Carlyle is a city in and the county seat of Clinton County, Illinois, United States. The population was 3,253 at the 2020 census.

Carlyle is located approximately 50 mi east of St. Louis, Missouri, and is home to Illinois' largest man-made lake, Carlyle Lake, and to the General Dean Suspension Bridge, a suspension bridge that is the only one of its kind in Illinois and crosses the Kaskaskia River.

==History==
In 1811 or 1812, a man named John Hill built one of several "block" houses along the Goshen Trail, located at what is currently 201 Fairfax Street. The houses were reportedly built to serve as a line of defense against Native Americans. John Hill built the first house to be located in what has become Carlyle. He also established what could be considered Carlyle's first business: a ferry to carry traffic across the Kaskaskia River, including a small shelter at the river which served as a toll house.

In 1816, Charles Slade and two of his brothers reached the John Hill settlement and bought him out. Charles farmed the land, took over the ferry, and within a year partnered with a man named Hubbard to start the first store, a mercantile business located at what is now 301 Fairfax Street. In 1818, a man named Calvin Barnes laid out town lots. On March 10, 1819, a post office was first established under the name Carlisle, Illinois. This spelling might have been a clerical error.

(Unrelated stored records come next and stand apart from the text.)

(** The addresses [free_names] visits. *)
Definition names_of (l : list leak_entry) : list Z := concat (map (fun e => [l_file e; l_func e]) l).
Definition strings_of (l : list leak_entry) : list Z := filter (fun a => a <> NULL) (names_of l).

Lemma strings_cons e l : strings_of (e :: l) = filter (fun a => a <> NULL) [l_file e] ++ filter (fun a => a <> NULL) [l_func e] ++ strings_of l.
Proof. unfold strings_of, names_of. cbn [map concat]. change [l_file e; l_func e] with ([l_file e] ++ [l_func e]). by rewrite !filter_app, <- app_assoc. Qed.

Lemma read_records_run : forall n f h cs l h' cs',
  fresh_answers h cs -> read_records n f (h, cs) = (l, (h', cs')) ->
  fresh_answers h' cs' /\ grown h h' (strings_of l) /\ Forall2 (entry_of (plenty (2 * length (read_raw n f)) cs) h') (read_raw n f) l /\
  (forall k, plenty (2 * length (read_raw n f) + k) cs -> plenty k cs').
Proof.
  induction n as [|n IH]; intros f h cs l h' cs' Hf; cbn [read_records read_raw].
  { intros [= <- <- <-]. split; [done|]. split; [apply grown_refl|]. split; [constructor|done]. }
  destruct (fread SIZEOF_SNAPSHOT_RECORD f) as [[b f']|]; [|intros [= <- <- <-]; split; [done|split; [apply grown_refl|split; [constructor|done]]]].
  set (r := record_of_bytes b).
  destruct (read_fixed_string (r_file r) (h, cs)) as [fa [h1 cs1]] eqn:E1. destruct (read_string_run _ _ _ _ _ _ Hf E1) as (Hf1 & G1 & N1 & P1).
  destruct (read_fixed_string (r_func r) (h1, cs1)) as [fu [h2 cs2]] eqn:E2. destruct (read_string_run _ _ _ _ _ _ Hf1 E2) as (Hf2 & G2 & N2 & P2).
  destruct (read_records n f' (h2, cs2)) as [l' [h3 cs3]] eqn:E3. destruct (IH _ _ _ _ _ _ Hf2 E3) as (Hf3 & G3 & F & P3).
  cbn [length]. set (k := length (read_raw n f')) in *. intros [= <- <- <-]. split; [done|]. rewrite strings_cons. cbn [l_file l_func]. split; [eapply grown_trans; [exact G1|by eapply grown_trans]|].
  assert (HP : forall m, plenty (2 * S k + m) cs -> plenty 1 cs /\ plenty 1 cs1 /\ plenty (2 * k + m) cs2).
  { intros m H. replace (2 * S k + m)%nat with (S (S (2 * k + m))) in H by lia. pose proof (P1 _ H) as H1. pose proof (P2 _ H1) as H2.
    split; [eapply plenty_mono; [|exact H]; lia|]. split; [eapply plenty_mono; [|exact H1]; lia|done]. }
  split; [|intros m Hm; by apply P3, HP]. specialize (HP 0%nat). rewrite !Nat.add_0_r in HP. constructor.
  - split; cbn; try done.
    + eapply named_mono; [|eapply grown_trans; [exact G2|exact G3]|exact N1]. tauto.
    + eapply named_mono; [|exact G3|exact N2]. tauto.
  - eapply Forall2_impl; [exact F|]. intros x y. eapply entry_of_mono; [|apply grown_refl]. tauto.
Qed.

(** Freeing what was read restores the heap. *)
Lemma mfree_grown h h' a A : a <> NULL -> grown h h' (a :: A) -> exists h1, mfree h' a = Done h1 /\ grown h h1 A.
Proof.
  intros H0 [G1 G2 G3]. unfold mfree. rewrite (proj2 (Z.eqb_neq a NULL)) by done. destruct (G2 a (list_elem_of_here _ _)) as (_ & Hn & [c ->]).
  eexists. split; [done|]. apply NoDup_cons in G1 as [Ha Hd]. split; [done| |].
  - intros x Hx. destruct (G2 x) as (? & ? & Hs); [by right|]. split; [done|]. split; [done|]. by rewrite lookup_delete_ne by (intros ->; done).
  - intros x Hx. destruct (decide (x = a)) as [->|Hne]; [by rewrite lookup_delete_eq|]. rewrite lookup_delete_ne by done. apply G3.
    rewrite elem_of_cons. tauto.
Qed.

Lemma mfree_maybe h h' a A : grown h h' (filter (fun a => a <> NULL) [a] ++ A) -> exists h1, mfree h' a = Done h1 /\ grown h h1 A.
Proof.
  destruct (decide (a = NULL)) as [->|H0].
  - rewrite filter_cons_False, filter_nil by tauto. intros G. by exists h'.
  - rewrite filter_cons_True, filter_nil by done. by apply mfree_grown.
Qed.

Lemma grown_nil h h' : grown h h' [] -> h' = h.
Proof. intros G. apply map_eq. intros a. apply G, not_elem_of_nil. Qed.

Lemma free_names_run l : forall h h' A, grown h h' (strings_of l ++ A) -> exists h1, free_names h' l = Done h1 /\ grown h h1 A.
Proof.
  induction l as [|e l IH]; intros h h' A G; cbn [free_names]; [by exists h'|]. rewrite strings_cons, <- !app_assoc in G.
  destruct (mfree_maybe _ _ _ _ G) as (h1 & -> & G1). cbn [mbind outcome_bind]. destruct (mfree_maybe _ _ _ _ G1) as (h2 & -> & G2).
  cbn [mbind outcome_bind]. by apply IH.
Qed.

Lemma free_leaks_run l entries h h' A : entries <> NULL -> grown h h' (entries :: strings_of l ++ A) ->
  exists h1, cmem_analyze_free_leaks h' entries l = Done h1 /\ grown h h1 A.
Proof.
  intros H0 G. unfold cmem_analyze_free_leaks. rewrite (proj2 (Z.eqb_neq entries NULL)) by done.
  destruct (free_names_run l h h' (entries :: A)) as (h1 & -> & G1); [eapply grown_perm; [|exact G]; apply Permutation_middle|].
  cbn [mbind outcome_bind]. by apply mfree_grown.
Qed.

(** The records a reader takes from an accepted file. *)
Definition records (f : option (list Z)) : option (list snapshot_record) :=
  match f with Some f => match parse_header f with Some (h, f) => Some (read_raw (Z.to_nat (sh_allocs h)) f) | None => None end | None => None end.

Lemma header_accepted_records f : header_accepted f = match records f with Some _ => true | None => false end.
Proof. destruct f as [f|]; [|done]. cbn. by destruct (parse_header f) as [[h r]|]. Qed.

Lemma parse_header_allocs f h r : parse_header f = Some (h, r) -> sh_allocs h <= CMEM_MAX_LEAK_RECORDS.
Proof.
  unfold parse_header. destruct (fread _ _) as [[b r']|]; [|done]. repeat (case_match; [done|]).
  intros [= <- <-]. change CMEM_MAX_LEAK_RECORDS with CMEM_MAX_ACTIVE_ALLOCATIONS. by apply Z.ltb_ge.
Qed.
(* ===== verification/Report.v ===== *)
(** * Reports about a pool

    [src/cmem_diag.c]: the leak report and what is built on it, the heap audit, the HTML,
    JSON and Prometheus exports, the histogram, and the reader of binary snapshots.  The
    texts are given character by character; a report buffer is a list of bytes, a file or
    a stream the list of what is written to it. *)
From S2P Require Import Prelude Text Header Dll SizeClass Front FrontSpec FrontProps Snapshot.
From Stdlib Require Import ZArith Lia String.
From Stdlib Require Import Floats.SpecFloat.
From stdpp Require Import base option list gmap.
Open Scope Z_scope.

Definition CMEM_BYTES_PER_KIB : spec_float := of_int 1024.
Definition CMEM_NSEC_PER_SEC : spec_float := of_int 1000000000.
Definition CMEM_MIN_ELAPSED_SEC : spec_float := ddiv (of_int 1) (of_int 1000000).
Definition CMEM_HISTOGRAM_BAR_WIDTH : Z := 20.
Definition CMEM_LEAK_WARNING_BYTES : Z := 100 * 1024.

Definition kib (n : Z) : list Z := fixed 2 (ddiv (of_int n) CMEM_BYTES_PER_KIB).

(** ** Printing piece by piece *)

(** [offset += snprintf(buf + offset, max_len - offset, ...)] on (offset, buffer). *)
Definition print (max_len : Z) (st : Z * list Z) (text : list Z) : outcome (Z * list Z) :=
  r ← snprintf st.2 st.1 (u64 (max_len - st.1)) text;
  let '(n, buf) := r in Done (u64 (st.1 + n), buf).

(** The same, only while there is room. *)
Definition print_avail (max_len : Z) (st : Z * list Z) (text : list Z) : outcome (Z * list Z) :=
  if st.1 <? max_len then print max_len st text else Done st.

Fixpoint print_each (max_len : Z) (st : Z * list Z) (texts : list (list Z)) : outcome (Z * list Z) :=
  match texts with [] => Done st | t :: ts => st ← print_avail max_len st t; print_each max_len st ts end.

(** [%X] *)
Definition hex_upper (n : Z) : list Z := map (fun c => if 97 <=? c then c - 32 else c) (hex n).

(** A literal with its double quotes written as back quotes. *)
Definition bq (s : string) : list Z := map (fun c => if c =? 96 then 34 else c) (bs s).

(** [%-ns] and the like. *)
Definition padr (n : nat) (l : list Z) : list Z := l ++ replicate (n - length l) 32.

(** The value of a conversion to [int]. *)
Definition c_int (z : Z) : Z := let m := z mod 2 ^ 32 in if m <? 2 ^ 31 then m else m - 2 ^ 32.

(** ** Grading a leak *)

Record mp_allocation_info := AllocInfo {
  i_ptr : Z; i_requested_size : Z; i_usable_size : Z; i_alloc_type : Z; i_slab_class : Z; i_raw_base : Z;
  i_alloc_file : Z; i_alloc_line : Z; i_alloc_func : Z; i_backtrace_depth : Z;
}.

Inductive mp_leak_severity := MP_LEAK_SEVERITY_CRITICAL | MP_LEAK_SEVERITY_WARNING | MP_LEAK_SEVERITY_INFO.

Definition mp_get_leak_severity (info : option mp_allocation_info) : mp_leak_severity :=
  match info with
  | None => MP_LEAK_SEVERITY_INFO
  | Some info =>
      if 1024 * 1024 <? i_requested_size info then MP_LEAK_SEVERITY_CRITICAL
      else if CMEM_LEAK_WARNING_BYTES <=? i_requested_size info then MP_LEAK_SEVERITY_WARNING
      else MP_LEAK_SEVERITY_INFO
  end.

Record mp_leak_pattern := LeakPattern { pattern_name : string; confidence : Z; suggestion : string }.

Definition mp_analyze_leak_pattern (info : option mp_allocation_info) : mp_leak_pattern :=
  match info with
  | None => LeakPattern "unknown" 0 "Provide valid allocation info"
  | Some info =>
      if 64 * 1024 <? i_requested_size info then LeakPattern "large_buffer_leak" 85 "Check for missing free() on large allocations"
      else if (i_requested_size info <? 256) && (0 <? i_slab_class info)
      then LeakPattern "repeated_small_leak" 70 "Check for allocations in loops without corresponding free()"
      else if negb (i_alloc_file info =? NULL) && negb (i_alloc_func info =? NULL)
      then LeakPattern "string_allocation_leak" 60 "Check mp_strdup/mp_memdup calls for missing free()"
      else LeakPattern "generic_leak" 50 "Review allocation"
  end.

(** ** Statistics *)

(** What the reports read of a pool beside [Front.pool].  [window_start] is
    [window_start_time], seconds and nanoseconds. *)
Record observed := Observed { arena_name : list Z; slab_allocated_bytes : Z; tlsf_allocated_bytes : Z; window_start : Z * Z }.

Record mp_stats := Stats {
  st_total_pool_size : Z; st_active_bytes : Z; st_peak_bytes : Z; st_max_memory_limit : Z;
  st_active_allocations : Z; st_total_alloc_ops : Z; st_total_free_ops : Z;
  st_slab_bytes : Z; st_tlsf_bytes : Z; st_os_bytes : Z;
  st_fragmentation : spec_float; st_qps : spec_float; st_bandwidth : spec_float;
  st_histogram : list Z;
}.

(** ** The library's own snapshot reader *)

(** A %s of the character array at offset [i] of a record.  Without a terminator printf reads
    on: up to the end of the record, and past it after that. *)
Definition field_string (rec : list Z) (i : nat) : outcome (list Z) :=
  let s := drop i rec in if forallb (fun b => negb (b =? 0)) s then Fault else Done (until_nul s).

The area was settled after the 1809 creation of the Illinois Territory but before Illinois achieved statehood, six to seven years after John Hill had already built his establishment. Illinois' first state capitol was located in Kaskaskia, but in 1820 the state decided that it should be moved. Carlyle lost to Vandalia by one vote. In 1824, the State of Illinois created Clinton County by carving it out of Washington, Bond, and Fayette counties. Carlyle was to be the county seat should land be donated for this purpose. Charles Slade donated 20 acre of property so that the county seat would be located in Carlyle.

Carlyle was founded in 1818 by Charles W. Slade, father of Joseph "Jack" Slade, who named the town after his grandmother's family. It was incorporated as a town on 2/10/1837 and incorporated as a city on 4/17/1884. Carlyle celebrated 150 years and used the 1837 date.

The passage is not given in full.